Jo Shapcott Competition 2007 Judge’s Report
The large parcel of poems for judging was passed to me quietly, almost secretly like an exchange between spies, at a poetry reading in London in the first week of July. I sat listening to the (excellent) reader with only one ear, distracted by the package under my chair, wondering what was in there. When I finally came to open it, it was raining. In fact it seemed to be raining throughout the weeks I was reading through the contents of the parcel. Raining water outside and poems inside. But
the poems were good fresh rain. Growing rain, as I’ve heard it called. In the end they brightened things up because the overall standard was high, with more consistently good poems than in any other competition I’ve judged.

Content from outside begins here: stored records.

(** * medkit core: annotations, documents and document pipelines

    A shallow embedding of [medkit/core/annotation.py],
    [medkit/core/document.py] and [medkit/core/doc_pipeline.py].

    Python objects are mutable and shared by reference: an annotation handed
    to a document is the very object the caller keeps.  Objects therefore live
    in a heap indexed by references, and every method is a computation over
    that heap.  A raised exception keeps the writes made before it, as in
    Python. *)

From stdpp Require Import base option list gmap sets strings pretty.

Local Open Scope string_scope.
Local Open Scope list_scope.
Set Warnings "-register-all,-clear-no-such-hyp".

(** ** Python values *)

(** An object reference (the identity of a Python object). *)
Abbreviation ref := positive.

(** The values of type [Any] held by [value] and [metadata]. *)
Inductive PyValue : Type :=
| PyNone
| PyBool (b : bool)
| PyInt (z : Z)
| PyStr (s : string)
| PyList (l : list PyValue)
| PyDict (d : list (string * PyValue)).

(** A [dict] with [str] keys whose insertion order is observed: an
    association list with at most one entry per key, oldest first. *)
Abbreviation odict V := (list (string * V)).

The quality of the poems made them a pleasure to read, like a giant anthology put together by someone with an eclectic and sometimes startling range of taste. But this made it harder than usual to sift through to my shortlist of twenty or so poems, from which I would choose the winners. The only way to approach the task was to reread all the poems, and then read them again. And again. Every time I judge a competition, I worry about the treasures which I may have missed – because I was tired reading the first time through, or simply distracted, or just not reading as well for a moment. However hard you try and however many readings you manage, it’s inevitable that something good will slip away. Because of the general high standard for this competition, I was even more aware of this possibility, which I tried to counter with as many readings of the big pile as possible. I carried sheaves of poems with me everywhere, popping a few in my handbag if I went out, to read on the bus.
Eventually my shortlist emerged. This group of around twenty by now dog-eared sheets became very familiar, and are all poems that I still think about from time to time and won’t forget. Robert Frost said that ‘writing a poem is discovering’. The three prizewinners and four runners-up which I finally chose all share this sense of discovery, of excitement in the language, and a useful tension in the line which never lets up during the downward momentum of the poem.

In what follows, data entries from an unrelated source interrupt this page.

(** * The contact form of react_hook_form: schema, register and submit lifecycle

    A shallow embedding of the two form components of the repository:

    - [Form], the component with the conditional Website field, whose test
      suite accompanies it: its schema, the [setValueAs] converters given
      to [register], the [companyValue &&] guard around the Website input,
      the [disabled={isSubmitting}] button and the [onSubmit] handler;
    - [ProfessionalContactDemo] (src/component/form.tsx): its schema,
      its [onSubmit] handler with [setIsSuccess] and [reset], the success
      panel and its "Restart Demo" button.

    Of what [Form] renders, the inputs with their border class and aria
    attributes, the error paragraphs and the submit button are embedded
    ([render], [button]); layout and styling are not.  An [Input] event
    carries the value an element reports to its change handler; what the
    element of each [type] reports for a content set by the user is
    [Html.reported].  [handleSubmit] is also given for a handler passed
    from outside ([stepWith]), of which the form's [onSubmit] is one.

    Both are React components over react-hook-form and zod.  The two
    libraries are embedded as far as the components call them: zod's
    object parse (every key is parsed, all issues are collected), and
    react-hook-form's store of field values (a value is kept when its
    input leaves the screen, as [useForm] is called without
    [shouldUnregister]) with its [handleSubmit].  zod's two string formats
    (email, url) are an interface, [Zod.Formats]; the statements hold for
    every implementation of it, and the few facts used of the formats on
    particular strings are stated as hypotheses. *)

From Stdlib Require Import List NArith String Ascii Bool Arith Lia.
Import ListNotations.
Local Open Scope list_scope.

(** ** JavaScript strings and values *)

Module JS.

(** A string is its sequence of UTF-16 code units; [length] is [.length]. *)
Definition jsstring := list N.

Definition lit (s : string) : jsstring :=
  map N_of_ascii (list_ascii_of_string s).

(** WhiteSpace and LineTerminator code units, the ones
    [String.prototype.trim] removes. *)
Definition isWhiteSpace (c : N) : bool :=
  ((9 <=? c) && (c <=? 13) || (c =? 32) || (c =? 160) || (c =? 5760)
   || (8192 <=? c) && (c <=? 8202) || (c =? 8232) || (c =? 8233)
   || (c =? 8239) || (c =? 8287) || (c =? 12288) || (c =? 65279))%N.

Fixpoint trimStart (s : jsstring) : jsstring :=
  match s with
  | c :: s' => if isWhiteSpace c then trimStart s' else s
  | [] => []
  end.

Definition trimEnd (s : jsstring) : jsstring := rev (trimStart (rev s)).

Definition trim (s : jsstring) : jsstring := trimEnd (trimStart s).

Definition isEmpty (s : jsstring) : bool :=
  match s with [] => true | _ :: _ => false end.

(** The values a form field holds: [undefined] or a string. *)
Inductive value : Type :=
| undefined
| Str (s : jsstring).

(** ToBoolean, as used by [companyValue && ...]. *)
Definition truthy (v : value) : bool :=
  match v with
  | undefined => false
  | Str s => negb (isEmpty s)
  end.

(** A string made of white space only (the empty string included). *)
Definition blank (s : jsstring) : bool := forallb isWhiteSpace s.

End JS.
Import JS.

(** ** Field names *)

Inductive FieldName : Type :=
| FirstName | LastName | Company | Website | Email | Message.

Definition FieldName_eqb (a b : FieldName) : bool :=
  match a, b with
  | FirstName, FirstName | LastName, LastName | Company, Company
  | Website, Website | Email, Email | Message, Message => true
  | _, _ => false
  end.

(** Field errors as the resolver hands them to [formState.errors]: one
    entry per failing path, in the order of the schema's keys. *)
Definition FieldErrors := list (FieldName * string).

Fixpoint lookup (f : FieldName) (e : FieldErrors) : option string :=
  match e with
  | [] => None
  | (g, m) :: e' => if FieldName_eqb f g then Some m else lookup f e'
  end.

Definition count (f : FieldName) (e : FieldErrors) : nat :=
  List.length (filter (fun p => FieldName_eqb f (fst p)) e).

(** ** zod, as far as the schemas use it *)

Module Zod.

(** The two string formats.  [email_format] is the test of zod's email
    pattern; [url_format s] is [None] when [new URL] rejects the trimmed
    string and otherwise the string the check leaves as output. *)
Class Formats : Type := {
  email_format : jsstring -> bool;
  url_format : jsstring -> option jsstring
}.

Inductive Parsed (A : Type) : Type :=
| Ok (out : A)
| Issue (msg : string).
Arguments Ok {A} out.
Arguments Issue {A} msg.

Definition message {A} (p : Parsed A) : option string :=
  match p with Ok _ => None | Issue m => Some m end.

(** [z.string()] on a string. *)
Definition string_ (s : jsstring) : Parsed jsstring := Ok s.

(** [z.string().min(n, msg)]. *)
Definition string_min (n : nat) (msg : string) (s : jsstring)
  : Parsed jsstring :=
  if List.length s <? n then Issue msg else Ok s.

Section WithFormats.
Context {F : Formats}.

(** [z.email({ message })] and [z.string().email(message)]: the same
    format check behind both spellings. *)
Definition email (msg : string) (s : jsstring) : Parsed jsstring :=
  if email_format s then Ok s else Issue msg.

(** [z.url()], with zod's own message. *)
Definition url (s : jsstring) : Parsed jsstring :=
  match url_format s with
  | Some out => Ok out
  | None => Issue "Invalid URL"
  end.
End WithFormats.

(** [.optional()]: [undefined] passes unchanged. *)
Definition optional (inner : jsstring -> Parsed jsstring) (v : value)
  : Parsed value :=
  match v with
  | undefined => Ok undefined
  | Str s =>
      match inner s with
      | Ok out => Ok (Str out)
      | Issue m => Issue m
      end
  end.

(** The issue of one key of an object schema, under its path. *)
Definition at_path {A} (f : FieldName) (p : Parsed A) : FieldErrors :=
  match p with
  | Ok _ => []
  | Issue m => [(f, m)]
  end.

The four commended poems include: an exquisite sonnet, which is almost an elegy to smoking, to the old-fashioned romance of it which we hesitate now to mention; a daring double-bluff of a poem which pulls us into a landscape at the same time as deconstructing it as text; a psychological study of two people pulling each other too deeply into talking about death, with the harrowing image-world of the poem doing the real talking; and a surreal and startling encounter between doctor and patient.

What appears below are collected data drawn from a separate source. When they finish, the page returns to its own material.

(** ** Invocations *)

Lemma step_calls (w : World) (ev : Event) :
  exists more,
    calls (step ev w) = calls w ++ more
    /\ length more <= loads [ev].
Proof.
  assert (Hnone : forall m, exists more, calls w = calls w ++ more /\ length more <= m).
  { intros m. exists []. rewrite app_nil_r. split; [done|simpl; lia]. }
  destruct ev as [r key fetchFn force| |n c].
  - destruct (renders w !! r) as [store|] eqn:Hr.
    + rewrite (step_load _ _ _ _ _ _ Hr).
      destruct (actions_calls store w key fetchFn force) as [->| ->]; [apply Hnone|].
      exists [key]. split; [done|simpl; lia].
    + rewrite (step_load_idle _ _ _ _ _ Hr). apply Hnone.
  - apply Hnone.
  - destruct (awaiting w !! n) as [key|] eqn:Hn.
    + rewrite (step_settle _ _ _ _ Hn). apply Hnone.
    + rewrite (step_settle_idle _ _ _ Hn). apply Hnone.
Qed.

(** X12. Nothing but a call of an action invokes a fetch function:
    over any sequence of events the log of invocations only grows at
    its end, by at most one entry per call of an action, and a
    settlement or a render adds none. There is no retry. *)
Theorem fetches_bounded_by_loads :
  (forall evs w, exists more,
      calls (run evs w) = calls w ++ more /\ length more <= loads evs)
  /\ (forall n c w, calls (step (Settle n c) w) = calls w)
  /\ (forall w, calls (step Render w) = calls w).
Proof.
  split_and!.
  - induction evs as [|ev evs IH]; intros w.
    { exists []. rewrite app_nil_r. split; [done|simpl; lia]. }
    rewrite run_cons.
    destruct (IH (step ev w)) as (more2 & H2 & L2).
    destruct (step_calls w ev) as (more1 & H1 & L1).
    exists (more1 ++ more2). rewrite H2, H1, <- app_assoc. split; [done|].
    rewrite length_app. destruct ev; simpl in *; lia.
  - intros n c w. destruct (step_calls w (Settle n c)) as (more & H & L).
    simpl in L. destruct more; [|simpl in L; lia]. by rewrite H, app_nil_r.
  - done.
Qed.

(** X13. What a slice shows comes from a fetch: in every reachable
    world a slice that has data, has an error, is loading or has a
    fetch in flight is one whose fetch function has been invoked. *)
Theorem slice_state_comes_from_fetch (w : World) (key : SliceName) :
  reachable w ->
  data (cell w !!! key) <> None \/ error (cell w !!! key) <> None
  \/ loading (cell w !!! key) = true \/ key ∈ awaiting w ->
  key ∈ calls w.
Proof.
  intros Hw. revert key.
  apply (reachable_ind'
           (fun w => forall key,
                data (cell w !!! key) <> None \/ error (cell w !!! key) <> None
                \/ loading (cell w !!! key) = true \/ key ∈ awaiting w ->
                key ∈ calls w)); [|clear w Hw|exact Hw].
  { intros key [H|[H|[H|H]]]; [by destruct key..|by apply elem_of_nil in H]. }
  intros w ev _ IH k. destruct ev as [r key fetchFn force| |n c].
  - destruct (renders w !! r) as [store|] eqn:Hr.
    2:{ rewrite (step_load_idle _ _ _ _ _ Hr). apply IH. }
    rewrite (step_load _ _ _ _ _ _ Hr).
    destruct (cached store key force) eqn:Htest.
    { rewrite (action_skips _ _ _ _ _ Htest). apply IH. }
    destruct (decide (k = key)) as [->|Hk].
    { intros _. destruct fetchFn as [|E].
      - rewrite (action_starts _ _ _ _ Htest). simpl. apply elem_of_app. right. by left.
      - rewrite (action_throws _ _ _ _ _ Htest). simpl. apply elem_of_app. right. by left. }
    destruct fetchFn as [|E].
    + rewrite (action_starts _ _ _ _ Htest). simpl. slices. intros H.
      apply elem_of_app. left. apply IH.
      destruct H as [H|[H|[H|H]]]; [by left|by right; left|by right; right; left|].
      apply elem_of_app in H as [H|H%list_elem_of_singleton]; [|done].
      by right; right; right.
    + rewrite (action_throws _ _ _ _ _ Htest). simpl. slices. intros H.
      apply elem_of_app. left. by apply IH.
  - apply IH.
  - destruct (awaiting w !! n) as [key|] eqn:Hn.
    2:{ rewrite (step_settle_idle _ _ _ Hn). apply IH. }
    rewrite (step_settle _ _ _ _ Hn). simpl.
    destruct (decide (k = key)) as [->|Hk].
    { intros _. apply IH. right; right; right. by apply (list_elem_of_lookup_2 _ n). }
    slices. intros H. apply IH.
    destruct H as [H|[H|[H|H]]]; [by left|by right; left|by right; right; left|].
    right; right; right. by apply list_elem_of_delete_inv in H.
Qed.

Third prize went to ‘Wild Flowers’, a tightly realized villanelle. Within the strict parameters of the form wonderfully wild things happen. From the unexpected opening line, ‘I will be sober on my wedding day’, an almost gothic listing of matrimonial events follows. The poem is full
of exaggerated images of fecundity, and febrile sexual and religious ardour. At the back of all this hyperbole is a feeling that the frenetic dance masks the loss of so much; with the brilliant repeated line, ‘my tongue sleeping in her tray’, the silenced narrator lets us know the cost.
The fractured language of the second prize poem, ‘Syllable’, is brilliantly evoked to create a voice in stereo. The narrator peppers his/her own thoughts and responses to the hostile community with his/her own ‘translations’ of the voices he/she hears around. The poem holds up a mirror to contemporary western society, showing the inadequacy of understanding even for the most well-meaning of us, the ‘church boy’ and the ‘art girl’. The music of the fractured English is intense and strangely, shockingly beautiful.
The poem which won first prize was ‘Seven Weeks’. I was struck by the way the writer achieved the complex shape of the sestina with the minimum of staginess, making the form work for the poem. She has made the structure suit the circularity of bereavement, the heightened awareness of time passing, as the narrator counts the weeks since the death of someone close. The poem runs backwards, too, starting with the seventh Sunday since the death, every stanza representing a week, and each week a different character and colour of mourning, until the final short stanza which beautifully and solemnly evokes the moments immediately after a death.
The prizes were awarded and the poems read at our Autumn Launch on Wednesday 17th October, at the Gallery at Foyles, 2nd floor, 113-119 Charing Cross Road, London WC2H.
Finally, Poetry London is very grateful to all the people who entered the Competition.